• _What needs to be done_
Wherever the string "arithmetic" shows up in the records below, return that line.

• _Data_
Lemma intersectsLine_negative_discriminant_witness :
  (intersectsLine Line.pointOnSegment far_ellipse hsegment (JSBool true)
   = Points [origin; origin] /\
   intersectsLine Line.pointOnSegment far_ellipse hsegment (JSBool false) = Flag true) /\
  (intersectsLine Line.pointOnSegment ellipse10 high_segment (JSBool true) = Points [] /\
   intersectsLine Line.pointOnSegment ellipse10 high_segment (JSBool false) = Flag false).
Proof.
  split.
  - destruct (@intersectsLine_negative_discriminant far_ellipse hsegment) as (_ & H);
      [reflexivity | ].
    split; [exact (H Line.pointOnSegment (JSBool true))
           | exact (H Line.pointOnSegment (JSBool false))].
  - destruct (@intersectsLine_negative_discriminant ellipse10 high_segment) as (_ & H);
      [reflexivity | ].
    split; [exact (H Line.pointOnSegment (JSBool true))
           | exact (H Line.pointOnSegment (JSBool false))].
Defined.

(** The two modes of [intersectsLine] agree for every value of
    [returnPoints]: a truthy value (true, a non-zero number, a non-empty
    string) gives the array, a falsy one (false, 0, NaN, the empty string,
    null, undefined) gives the boolean, and the boolean is true exactly when
    the array is not empty. *)
Theorem intersectsLine_modes_agree
  (pointOnSegment : Line.t float -> float -> float -> float -> bool)
  (e : t float) (l : Line.t float) (v w : JSValue float) :
  truthy v = true -> truthy w = false ->
  exists ps,
    intersectsLine pointOnSegment e l v = Points ps /\
    intersectsLine pointOnSegment e l w
    = Flag (match ps with [] => false | _ :: _ => true end).
Proof.
  intros Tv Tw. unfold intersectsLine. rewrite Tv, Tw.
  destruct (candidates e l) as [p0 p1].
  destruct (pointOnSegment l (Point.x p0) (Point.y p0) num_0_01),
           (pointOnSegment l (Point.x p1) (Point.y p1) num_0_01);
    cbn [andb]; eexists; split; reflexivity.
Qed.

Lemma intersectsLine_modes_agree_witness :
  truthy (@JSString float "yes") = true /\ truthy (JSNumber 0) = false /\
  exists ps,
    intersectsLine Line.pointOnSegment ellipse10 hsegment (JSString "yes") = Points ps /\
    intersectsLine Line.pointOnSegment ellipse10 hsegment (JSNumber 0)
    = Flag (match ps with [] => false | _ :: _ => true end).
Proof.
  split; [reflexivity | ]. split; [reflexivity | ].
  apply (@intersectsLine_modes_agree Line.pointOnSegment ellipse10 hsegment
           (JSString "yes") (JSNumber 0)); reflexivity.
Defined.

End NoIntersection.

(** ** Where the ellipse is, in exact arithmetic *)

Section Geometry.
Import Ellipse.
Local Open Scope R_scope.

(** In exact arithmetic, for width > 0 and height > 0, [contains] accepts
    exactly the points strictly inside the ellipse inscribed in the framing
    rectangle: centre (x + width/2, y + height/2), semi-axes width/2 and
    height/2. *)
Theorem contains_inscribed_exact (e : t R) (px py : R) :
  0 < width e -> 0 < height e ->
  (contains e px py = true <->
   ellipse_form (x e + width e / 2) (y e + height e / 2)
     (width e / 2) (height e / 2) px py < 1).
Proof.
  destruct e as [ex ey w h]. cbn [x y width height]. intros Hw Hh.
  unfold contains, contains_static, ellipse_form. cbn [x y width height]. num_ops.
  unfold Rleb, Rltb.
  destruct (Rle_dec w 0) as [L | _]; [lra | ].
  destruct (Rle_dec h 0) as [L | _]; [lra | ]. cbn [orb].
  set (nx := (px - ex) / w - 1 / 2). set (ny := (py - ey) / h - 1 / 2).
  replace ((px - (ex + w / 2)) / (w / 2)) with (2 * nx) by (unfold nx; field; lra).
  replace ((py - (ey + h / 2)) / (h / 2)) with (2 * ny) by (unfold ny; field; lra).
  destruct (Rlt_dec (nx * nx + ny * ny) (1 / 4)) as [L | L]; split; intros H;
    try reflexivity; try discriminate H; nra.
Qed.

Lemma contains_inscribed_witness :
  contains ellipse10_exact 5 5 = true.
Proof.
  apply (@contains_inscribed_exact ellipse10_exact 5 5); cbn; try lra.
  unfold ellipse_form. replace ((5 - (0 + 10 / 2)) / (10 / 2)) with 0 by field. lra.
Defined.

(** In exact arithmetic, for width > 0 and height > 0, a non-vertical line
    and a non-negative discriminant, the two candidates of [intersectsLine]
    lie on the ellipse centred on (x, y) with semi-axes width/2 and height/2,
    and on the line [y = m·x + n] that passes through the two endpoints. *)
Theorem candidates_on_centred_ellipse_exact (e : t R) (l : Line.t R) (p : Point.t R) :
  0 < width e -> 0 < height e ->
  Point.x (Line.start l) <> Point.x (Line.end_ l) ->
  0 <= discriminant_of e l ->
  p = fst (candidates e l) \/ p = snd (candidates e l) ->
  ellipse_form (x e) (y e) (width e / 2) (height e / 2) (Point.x p) (Point.y p) = 1 /\
  Point.y p = slope l * Point.x p + intercept l /\
  Point.y (Line.start l) = slope l * Point.x (Line.start l) + intercept l /\
  Point.y (Line.end_ l) = slope l * Point.x (Line.end_ l) + intercept l.
Proof.
  intros Hw Hh Hv Hd Hp.
  destruct (@candidates_on_ellipse_exact e l p Hw Hh Hd Hp) as [E Hy].
  split; [ | split; [exact Hy | ]].
  - unfold ellipse_form.
    set (a := width e / 2) in *. set (b := height e / 2) in *.
    assert (Ha : 0 < a) by (unfold a; lra).
    assert (Hb : 0 < b) by (unfold b; lra).
    assert (Hab : 0 < a * a * (b * b)) by (apply Rmult_lt_0_compat; nra).
    apply (Rmult_eq_reg_l (a * a * (b * b))); [ | lra].
    rewrite Rmult_1_r. etransitivity; [ | exact E]. field. split; lra.
  - unfold intercept, slope. num_ops. split; field; lra.
Qed.

Lemma candidates_on_centred_ellipse_witness :
  ellipse_form 0 0 (10 / 2) (10 / 2)
    (Point.x (fst (candidates ellipse10_exact hsegment_exact)))
    (Point.y (fst (candidates ellipse10_exact hsegment_exact))) = 1.
Proof.
  apply (@candidates_on_centred_ellipse_exact ellipse10_exact hsegment_exact
           (fst (candidates ellipse10_exact hsegment_exact))).
  - cbn; lra.
  - cbn; lra.
  - cbn; lra.
  - unfold discriminant_of, discriminant, intercept, slope. cbn. lra.
  - now left.
Defined.

(** In exact arithmetic, for width > 0 and height > 0 and a radius draw
    [u2] in [0, 1), the point that [random] returns lies strictly inside the
    ellipse centred on (x, y) with semi-axes width/2 and height/2, at the
    level [u2] of its implicit equation. *)
Theorem random_inside_centred_exact (e : t R) (out : option (Point.t R)) (g : Rng R) :
  0 < width e -> 0 < height e ->
  0 <= draws g (S (cursor g)) < 1 ->
  let p := fst (random real_math e out g) in
  ellipse_form (x e) (y e) (width e / 2) (height e / 2) (Point.x p) (Point.y p)
  = draws g (S (cursor g)) /\
  ellipse_form (x e) (y e) (width e / 2) (height e / 2) (Point.x p) (Point.y p) < 1.
Proof.
  intros Hw Hh Hr. cbv zeta.
  assert (E : ellipse_form (x e) (y e) (width e / 2) (height e / 2)
                (Point.x (fst (random real_math e out g)))
                (Point.y (fst (random real_math e out g)))
              = draws g (S (cursor g))).
  { unfold random, Math_random. cbn [draws cursor fst snd].
    cbv [Point.set_x Point.set_y Point.x Point.y real_math Math_cos Math_sin Math_PI].
    num_ops. unfold ellipse_form.
    set (r := draws g (S (cursor g))) in *. set (t := draws g (cursor g) * PI * 2).
    replace ((x e + sqrt r * cos t * width e / 2 - x e) / (width e / 2))
      with (sqrt r * cos t) by (field; lra).
    replace ((y e + sqrt r * sin t * height e / 2 - y e) / (height e / 2))
      with (sqrt r * sin t) by (field; lra).
    pose proof (sin2_cos2 t) as T. unfold Rsqr in T.
    pose proof (sqrt_sqrt r (proj1 Hr)) as S.
    replace (sqrt r * cos t * (sqrt r * cos t) + sqrt r * sin t * (sqrt r * sin t))
      with (sqrt r * sqrt r * (sin t * sin t + cos t * cos t)) by ring.
    rewrite S, T. ring. }
  split; [exact E | rewrite E; lra].
Qed.

Lemma random_inside_centred_witness :
  ellipse_form 0 0 (10 / 2) (10 / 2)
    (Point.x (fst (random real_math ellipse10_exact None quarter_draws)))
    (Point.y (fst (random real_math ellipse10_exact None quarter_draws))) < 1.
Proof.
  apply (@random_inside_centred_exact ellipse10_exact None quarter_draws).
  - cbn; lra.
  - cbn; lra.
  - cbn; lra.
Defined.

End Geometry.

(** ** Values stored through a constructor *)

Section Stored.
Import Ellipse.
Local Open Scope float_scope.

Lemma or_zero_nan (v : float) : is_number v = false -> or_zero (Some v) = 0.
Proof. intros E. apply not_number_nan in E. subst v. reflexivity. Qed.

(** What a field built with [v || 0] holds: a value [===] to [v] when [v] is
    a number, and 0 when it is NaN. *)
Lemma or_zero_stored (v : float) :
  (is_number v = true -> (or_zero (Some v) =? v) = true) /\
  (is_number v = false -> or_zero (Some v) = 0).
Proof. split; [apply or_zero_value | apply or_zero_nan]. Qed.

(** C8, as stated, fails on the ellipse (Infinity, 0, Infinity, 1):
    [x - width] is [Infinity - Infinity], NaN, and the rectangle's [x] is 0. *)
Lemma getBounds_counterexample :
  is_number (x infinite_ellipse - width infinite_ellipse) = false /\
  Rectangle.x (getBounds infinite_ellipse) = 0 /\
  (Rectangle.x (getBounds infinite_ellipse)
   =? x infinite_ellipse - width infinite_ellipse) = false.
Proof. repeat split; vm_compute; reflexivity. Qed.

(** C8 (amended): [getBounds] returns
    [new Phaser.Rectangle(x - width, y - height, width, height)]: each field
    of the rectangle is [===] to the corresponding one of (x - width,
    y - height, width, height) whenever that value is a number, and is 0 when
    it is NaN.  For the ellipse (0, 0, 10, 10) the rectangle is
    (-10, -10, 10, 10), not the rectangle (x - width/2, y - height/2, width,
    height) that frames the ellipse. *)
Theorem getBounds_spec :
  (forall e : t float,
     let stored := fun (v f : float) =>
       (is_number v = true -> (f =? v) = true) /\ (is_number v = false -> f = 0) in
     getBounds e
     = Rectangle.new (Some (x e - width e)) (Some (y e - height e))
         (Some (width e)) (Some (height e)) /\
     stored (x e - width e) (Rectangle.x (getBounds e)) /\
     stored (y e - height e) (Rectangle.y (getBounds e)) /\
     stored (width e) (Rectangle.width (getBounds e)) /\
     stored (height e) (Rectangle.height (getBounds e))) /\
  getBounds ellipse10 = Rectangle.mk (-10) (-10) 10 10 /\
  getBounds ellipse10 <>
    Rectangle.mk (x ellipse10 - width ellipse10 / 2) (y ellipse10 - height ellipse10 / 2)
      (width ellipse10) (height ellipse10).
Proof.
  split; [ | split].
  - intros e. cbv zeta. split; [reflexivity | ].
    unfold getBounds, Rectangle.new.
    cbn [Rectangle.x Rectangle.y Rectangle.width Rectangle.height]. num_ops.
    split; [apply or_zero_stored | ]. split; [apply or_zero_stored | ].
    split; apply or_zero_stored.
  - vm_compute. reflexivity.
  - intros E. apply (f_equal (fun r => Rectangle.x r =? -10)) in E.
    vm_compute in E. discriminate E.
Qed.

• _Reply_
(** ** Where the ellipse is, in exact arithmetic *)
(** In exact arithmetic, for width > 0 and height > 0, [contains] accepts
(** In exact arithmetic, for width > 0 and height > 0, a non-vertical line
(** In exact arithmetic, for width > 0 and height > 0 and a radius draw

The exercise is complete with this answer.